* Exercise:
Output the data word for word. Begin at its first line and end at the line with "WORK_* packet goes".

* Exercise inputs:
☆ ☆ ☆ ☆ ☆ ☆ ☆
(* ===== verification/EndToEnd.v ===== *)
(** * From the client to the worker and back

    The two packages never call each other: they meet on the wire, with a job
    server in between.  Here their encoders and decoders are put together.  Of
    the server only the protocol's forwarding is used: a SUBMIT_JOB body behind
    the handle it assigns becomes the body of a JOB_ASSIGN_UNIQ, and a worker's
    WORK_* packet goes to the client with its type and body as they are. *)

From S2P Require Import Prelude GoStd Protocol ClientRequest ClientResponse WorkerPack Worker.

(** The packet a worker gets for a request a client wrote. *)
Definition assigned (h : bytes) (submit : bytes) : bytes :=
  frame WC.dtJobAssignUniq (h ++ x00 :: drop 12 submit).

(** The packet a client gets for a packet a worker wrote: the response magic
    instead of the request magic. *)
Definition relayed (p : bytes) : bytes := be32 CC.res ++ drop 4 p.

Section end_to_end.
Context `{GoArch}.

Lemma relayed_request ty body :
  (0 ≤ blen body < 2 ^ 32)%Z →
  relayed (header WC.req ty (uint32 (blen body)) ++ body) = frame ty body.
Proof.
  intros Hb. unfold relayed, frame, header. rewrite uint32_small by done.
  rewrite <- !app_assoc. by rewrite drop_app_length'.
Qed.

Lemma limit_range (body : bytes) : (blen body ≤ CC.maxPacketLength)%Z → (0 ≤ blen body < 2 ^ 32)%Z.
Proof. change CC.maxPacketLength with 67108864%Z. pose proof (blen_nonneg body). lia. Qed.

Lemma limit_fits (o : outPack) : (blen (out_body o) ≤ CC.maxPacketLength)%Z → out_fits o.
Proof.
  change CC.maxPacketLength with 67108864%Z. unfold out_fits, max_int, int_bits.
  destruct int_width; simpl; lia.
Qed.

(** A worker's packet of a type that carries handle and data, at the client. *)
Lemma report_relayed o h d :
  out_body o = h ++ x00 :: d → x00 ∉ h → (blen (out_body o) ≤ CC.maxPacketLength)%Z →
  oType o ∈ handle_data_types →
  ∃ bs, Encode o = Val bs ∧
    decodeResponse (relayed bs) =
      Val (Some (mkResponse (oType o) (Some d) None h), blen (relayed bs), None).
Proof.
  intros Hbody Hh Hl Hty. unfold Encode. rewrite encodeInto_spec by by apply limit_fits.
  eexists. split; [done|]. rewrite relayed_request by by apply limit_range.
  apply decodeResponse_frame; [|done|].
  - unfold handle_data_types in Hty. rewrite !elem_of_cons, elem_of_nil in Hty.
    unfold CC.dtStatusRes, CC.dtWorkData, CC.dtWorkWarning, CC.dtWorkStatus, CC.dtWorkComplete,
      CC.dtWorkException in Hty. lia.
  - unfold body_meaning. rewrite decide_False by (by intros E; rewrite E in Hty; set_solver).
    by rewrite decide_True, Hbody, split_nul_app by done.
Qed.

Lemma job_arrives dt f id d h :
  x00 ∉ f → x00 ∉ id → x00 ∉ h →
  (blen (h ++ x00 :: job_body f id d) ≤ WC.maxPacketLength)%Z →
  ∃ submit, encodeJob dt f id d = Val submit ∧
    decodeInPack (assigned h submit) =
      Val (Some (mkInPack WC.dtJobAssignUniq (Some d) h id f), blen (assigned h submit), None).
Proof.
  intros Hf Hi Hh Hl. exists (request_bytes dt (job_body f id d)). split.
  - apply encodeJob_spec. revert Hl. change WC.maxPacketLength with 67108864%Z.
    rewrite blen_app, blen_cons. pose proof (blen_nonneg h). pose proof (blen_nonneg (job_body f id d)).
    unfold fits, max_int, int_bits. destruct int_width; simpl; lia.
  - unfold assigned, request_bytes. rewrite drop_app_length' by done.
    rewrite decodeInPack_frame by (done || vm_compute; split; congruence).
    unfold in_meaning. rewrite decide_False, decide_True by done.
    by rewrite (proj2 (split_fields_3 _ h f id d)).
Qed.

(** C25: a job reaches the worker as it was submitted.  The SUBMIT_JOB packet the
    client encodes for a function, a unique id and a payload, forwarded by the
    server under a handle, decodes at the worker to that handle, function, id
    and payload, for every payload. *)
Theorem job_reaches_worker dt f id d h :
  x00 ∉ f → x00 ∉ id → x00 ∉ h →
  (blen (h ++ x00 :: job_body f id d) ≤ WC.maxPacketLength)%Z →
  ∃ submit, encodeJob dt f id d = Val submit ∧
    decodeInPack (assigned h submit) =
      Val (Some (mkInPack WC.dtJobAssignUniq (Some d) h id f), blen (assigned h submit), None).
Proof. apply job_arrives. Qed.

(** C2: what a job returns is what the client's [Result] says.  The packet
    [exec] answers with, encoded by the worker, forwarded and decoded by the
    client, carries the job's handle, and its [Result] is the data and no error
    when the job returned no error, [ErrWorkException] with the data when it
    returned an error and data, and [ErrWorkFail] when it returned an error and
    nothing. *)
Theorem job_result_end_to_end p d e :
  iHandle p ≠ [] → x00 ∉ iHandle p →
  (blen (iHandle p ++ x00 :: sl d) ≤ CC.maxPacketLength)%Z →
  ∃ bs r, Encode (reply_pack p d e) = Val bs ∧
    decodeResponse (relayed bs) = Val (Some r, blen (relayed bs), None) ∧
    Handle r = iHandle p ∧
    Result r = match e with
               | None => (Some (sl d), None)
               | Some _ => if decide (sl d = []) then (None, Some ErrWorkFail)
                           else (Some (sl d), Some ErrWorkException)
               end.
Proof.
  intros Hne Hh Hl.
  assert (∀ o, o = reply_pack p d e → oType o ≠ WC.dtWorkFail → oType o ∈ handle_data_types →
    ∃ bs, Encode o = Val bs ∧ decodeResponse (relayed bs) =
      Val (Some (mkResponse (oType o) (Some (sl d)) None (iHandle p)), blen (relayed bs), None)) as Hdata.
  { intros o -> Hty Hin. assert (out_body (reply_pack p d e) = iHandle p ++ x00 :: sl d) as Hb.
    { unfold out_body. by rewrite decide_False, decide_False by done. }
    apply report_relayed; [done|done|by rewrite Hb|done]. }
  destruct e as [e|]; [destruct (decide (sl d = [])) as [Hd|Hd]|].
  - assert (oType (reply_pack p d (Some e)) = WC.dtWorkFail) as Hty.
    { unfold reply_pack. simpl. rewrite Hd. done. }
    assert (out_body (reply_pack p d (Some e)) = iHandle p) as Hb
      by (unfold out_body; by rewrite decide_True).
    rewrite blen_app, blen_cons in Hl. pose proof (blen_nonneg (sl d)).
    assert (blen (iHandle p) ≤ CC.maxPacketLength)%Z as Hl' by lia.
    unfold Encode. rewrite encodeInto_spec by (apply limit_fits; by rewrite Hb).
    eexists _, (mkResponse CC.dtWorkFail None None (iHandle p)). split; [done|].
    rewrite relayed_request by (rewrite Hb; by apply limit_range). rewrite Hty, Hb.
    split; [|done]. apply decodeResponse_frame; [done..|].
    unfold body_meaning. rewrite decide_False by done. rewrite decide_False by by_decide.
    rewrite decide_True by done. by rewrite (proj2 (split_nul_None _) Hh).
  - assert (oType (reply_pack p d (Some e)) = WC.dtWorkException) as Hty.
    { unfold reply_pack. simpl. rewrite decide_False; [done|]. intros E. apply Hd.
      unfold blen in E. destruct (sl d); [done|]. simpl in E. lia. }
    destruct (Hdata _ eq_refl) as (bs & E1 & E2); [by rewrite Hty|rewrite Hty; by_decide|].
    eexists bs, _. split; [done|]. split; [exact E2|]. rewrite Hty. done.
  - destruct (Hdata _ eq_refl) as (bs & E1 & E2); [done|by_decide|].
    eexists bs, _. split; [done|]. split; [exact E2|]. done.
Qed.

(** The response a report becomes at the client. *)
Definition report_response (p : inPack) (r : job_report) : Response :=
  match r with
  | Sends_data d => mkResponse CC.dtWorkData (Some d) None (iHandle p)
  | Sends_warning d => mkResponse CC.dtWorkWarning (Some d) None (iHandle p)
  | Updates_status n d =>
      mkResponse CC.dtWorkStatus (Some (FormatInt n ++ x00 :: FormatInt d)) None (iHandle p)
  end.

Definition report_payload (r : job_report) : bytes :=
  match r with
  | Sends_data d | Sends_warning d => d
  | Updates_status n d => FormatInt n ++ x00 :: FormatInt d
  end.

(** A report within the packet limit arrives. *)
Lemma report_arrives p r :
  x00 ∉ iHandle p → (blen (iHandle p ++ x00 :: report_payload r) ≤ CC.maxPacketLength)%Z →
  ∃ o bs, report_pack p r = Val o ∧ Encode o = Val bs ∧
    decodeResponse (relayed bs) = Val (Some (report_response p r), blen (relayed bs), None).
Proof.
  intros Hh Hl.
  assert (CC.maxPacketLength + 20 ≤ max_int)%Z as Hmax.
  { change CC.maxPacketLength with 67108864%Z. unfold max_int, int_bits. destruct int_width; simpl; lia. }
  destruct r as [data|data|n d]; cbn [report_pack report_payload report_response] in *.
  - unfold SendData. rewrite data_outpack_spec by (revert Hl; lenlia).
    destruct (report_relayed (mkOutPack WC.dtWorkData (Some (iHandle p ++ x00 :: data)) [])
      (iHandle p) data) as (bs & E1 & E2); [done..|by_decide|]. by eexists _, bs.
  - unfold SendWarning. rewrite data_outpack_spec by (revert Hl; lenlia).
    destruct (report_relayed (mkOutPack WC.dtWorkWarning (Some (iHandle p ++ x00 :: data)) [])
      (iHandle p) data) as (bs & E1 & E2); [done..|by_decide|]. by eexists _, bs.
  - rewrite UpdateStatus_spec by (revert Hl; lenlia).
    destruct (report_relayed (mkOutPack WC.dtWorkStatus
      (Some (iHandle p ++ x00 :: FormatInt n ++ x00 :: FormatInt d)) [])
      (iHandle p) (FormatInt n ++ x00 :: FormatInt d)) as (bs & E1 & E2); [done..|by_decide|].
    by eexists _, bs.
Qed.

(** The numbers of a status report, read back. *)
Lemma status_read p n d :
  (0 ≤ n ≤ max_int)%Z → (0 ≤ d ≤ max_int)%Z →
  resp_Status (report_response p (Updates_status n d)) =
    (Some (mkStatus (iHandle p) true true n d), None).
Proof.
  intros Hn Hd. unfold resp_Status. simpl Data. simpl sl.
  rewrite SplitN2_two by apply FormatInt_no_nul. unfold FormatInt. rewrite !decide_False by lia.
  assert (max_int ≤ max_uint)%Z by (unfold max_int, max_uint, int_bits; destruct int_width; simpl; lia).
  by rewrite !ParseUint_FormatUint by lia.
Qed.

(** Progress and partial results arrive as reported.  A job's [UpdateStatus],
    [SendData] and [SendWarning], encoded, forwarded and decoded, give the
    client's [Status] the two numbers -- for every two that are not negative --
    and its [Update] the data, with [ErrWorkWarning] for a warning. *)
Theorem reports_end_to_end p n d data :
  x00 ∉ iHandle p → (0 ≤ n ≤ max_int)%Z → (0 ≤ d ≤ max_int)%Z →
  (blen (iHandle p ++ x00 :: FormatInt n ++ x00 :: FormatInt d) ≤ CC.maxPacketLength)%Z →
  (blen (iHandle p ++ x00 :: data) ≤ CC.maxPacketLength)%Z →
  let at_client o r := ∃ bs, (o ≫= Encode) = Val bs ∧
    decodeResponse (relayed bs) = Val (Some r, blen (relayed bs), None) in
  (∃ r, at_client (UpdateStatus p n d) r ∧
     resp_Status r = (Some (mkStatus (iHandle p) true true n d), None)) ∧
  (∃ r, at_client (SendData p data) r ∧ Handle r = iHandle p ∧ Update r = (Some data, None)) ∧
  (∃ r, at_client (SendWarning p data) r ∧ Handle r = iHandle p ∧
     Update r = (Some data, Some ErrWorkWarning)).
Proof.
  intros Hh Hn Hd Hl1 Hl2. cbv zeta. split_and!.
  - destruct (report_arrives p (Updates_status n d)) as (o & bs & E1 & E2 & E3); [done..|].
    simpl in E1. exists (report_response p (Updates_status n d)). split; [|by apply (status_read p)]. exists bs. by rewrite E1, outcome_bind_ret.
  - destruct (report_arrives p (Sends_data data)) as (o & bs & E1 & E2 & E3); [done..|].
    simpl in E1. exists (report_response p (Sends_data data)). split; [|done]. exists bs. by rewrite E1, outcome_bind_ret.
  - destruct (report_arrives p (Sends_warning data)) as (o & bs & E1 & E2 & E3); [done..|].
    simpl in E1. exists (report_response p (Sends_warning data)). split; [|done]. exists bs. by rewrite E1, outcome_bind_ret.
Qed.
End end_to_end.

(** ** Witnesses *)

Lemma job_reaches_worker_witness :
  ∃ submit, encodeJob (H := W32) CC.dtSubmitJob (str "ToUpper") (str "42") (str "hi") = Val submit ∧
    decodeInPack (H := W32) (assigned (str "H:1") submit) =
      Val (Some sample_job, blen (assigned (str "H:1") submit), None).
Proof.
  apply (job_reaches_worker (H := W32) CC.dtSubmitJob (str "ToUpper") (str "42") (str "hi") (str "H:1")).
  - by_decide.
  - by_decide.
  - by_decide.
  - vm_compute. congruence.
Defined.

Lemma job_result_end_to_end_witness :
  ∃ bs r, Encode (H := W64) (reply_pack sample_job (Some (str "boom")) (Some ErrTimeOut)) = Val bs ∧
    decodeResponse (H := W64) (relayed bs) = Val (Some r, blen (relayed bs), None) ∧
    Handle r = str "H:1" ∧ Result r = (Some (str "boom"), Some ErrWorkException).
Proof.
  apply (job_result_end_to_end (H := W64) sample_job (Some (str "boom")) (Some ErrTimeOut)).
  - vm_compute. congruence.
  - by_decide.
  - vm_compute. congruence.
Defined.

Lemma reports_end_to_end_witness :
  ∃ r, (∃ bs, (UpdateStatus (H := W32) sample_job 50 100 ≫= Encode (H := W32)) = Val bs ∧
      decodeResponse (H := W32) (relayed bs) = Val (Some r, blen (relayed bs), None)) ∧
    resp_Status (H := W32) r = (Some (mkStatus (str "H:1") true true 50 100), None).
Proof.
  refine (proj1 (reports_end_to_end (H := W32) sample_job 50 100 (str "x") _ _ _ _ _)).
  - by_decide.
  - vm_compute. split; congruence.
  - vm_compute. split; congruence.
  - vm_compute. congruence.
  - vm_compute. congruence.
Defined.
☆ ☆ ☆ ☆ ☆ ☆ ☆
* Response box:
(* ===== verification/EndToEnd.v ===== *)
(** * From the client to the worker and back

    The two packages never call each other: they meet on the wire, with a job
    server in between.  Here their encoders and decoders are put together.  Of
    the server only the protocol's forwarding is used: a SUBMIT_JOB body behind
    the handle it assigns becomes the body of a JOB_ASSIGN_UNIQ, and a worker's
    WORK_* packet goes to the client with its type and body as they are. *)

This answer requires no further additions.